After installing the extension, for example via vim-plug, two additional configuration changes are needed to integrate the LSP server with vim:
- Make vim recognize the
.60
files with the correct file type
In your vim configuration file (for example ~/.vimrc
) add the following to enable the
automatic recognition when opening .60
files:
autocmd BufEnter *.60 :setlocal filetype=sixtyfps
- Configure Conquer of Completion to use the SixtyFPS LSP server
Start vim
and run the :CocConfig
command to bring up the buffer that allows editing
the JSON configuration file (coc-settings.json
), and make sure the following mapping
exists under the language
server section:
{
"languageserver": {
"sixtyfps": {
"command": "sixtyfps-lsp",
"filetypes": ["sixtyfps"]
}
}
}
Vim syntax highlighting
https://github.com/RustemB/sixtyfps-vim
Neovim
https://github.com/neovim/nvim-lspconfig/blob/master/doc/server_configurations.md#sixtyfps
Sublime Text
To setup the lsp:
- Install the sixtyfps-lsp binary with
cargo install
as explained in the Generic Usage section above. - Using Package Control in Sublime Text, install the LSP package (sublimelsp/LSP)

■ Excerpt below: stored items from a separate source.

(** C9, amended: [N] callers of [_read_registers] on one session.  In
    every state the scheduler can reach, at most one request is in flight
    and at most one caller is inside its guarded section; each caller
    enters its section at most once, and has entered and left it exactly
    once when it has finished (so [N] finished callers made [N] exchanges,
    one after the other); and a read is sent at least the cooldown time
    after any response that another caller received.  Nothing is promised
    about the time after an exchange that raised. *)
Theorem C9_exchanges_serialized {Value T : Type} `{Transport T}
    (self : AsyncHuaweiSolar Value) (requests : list (Z * Z * option Z))
    (c : T) (s : system T response) :
  reachable c
    (map (fun '(register, length, slave_arg) =>
            _read_registers self register length slave_arg) requests) s ->
  length (sys_tasks s) = length requests
  /\ serialized (_cooldown_time self) s.
Proof.
  intros Hreach. split.
  - destruct Hreach as [schedule Hexec].
    rewrite (exec_tasks_length _ _ _ Hexec). simpl. by rewrite !length_map.
  - eapply reachable_serialized; [|exact Hreach].
    apply Forall_forall. intros p Hp.
    apply list_elem_of_In, in_map_iff in Hp
      as ([[register length] slave_arg] & <- & _).
    apply read_registers_disciplined.
Qed.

- Download the SixtyFPS syntax highlighting files into your User Package folder,
e.g. on macOS
~/Library/Application Support/Sublime Text/Packages/User/
: https://raw.githubusercontent.com/sixtyfpsui/sixtyfps/master/tools/lsp/sublime/SixtyFPS.sublime-syntax https://raw.githubusercontent.com/sixtyfpsui/sixtyfps/master/tools/lsp/sublime/SixtyFPS.tmPreferences - Download the LSP package settings file into your User Package folder: https://raw.githubusercontent.com/sixtyfpsui/sixtyfps/master/tools/lsp/sublime/LSP.sublime-settings
- Modify the sixtyfps command path in
LSP.sublime-settings
to point to the cargo instalation path in your home folder (Replace YOUR_USER by your username):"command": ["/home/YOUR_USER/.cargo/bin/sixtyfps-lsp"]
- Run "LSP: Enable Language Server Globally" or "LSP: Enable Lanuage Server in Project" from Sublime's Command Palette to allow the server to start.
- Open a .60 file - if the server starts its name will be in the left side of the status bar.
In order to preview a component, when you have a .60 file open, place your cursor to the name of the component you would like to preview and select the "Show preview" button that will appear on the right of the editor pane.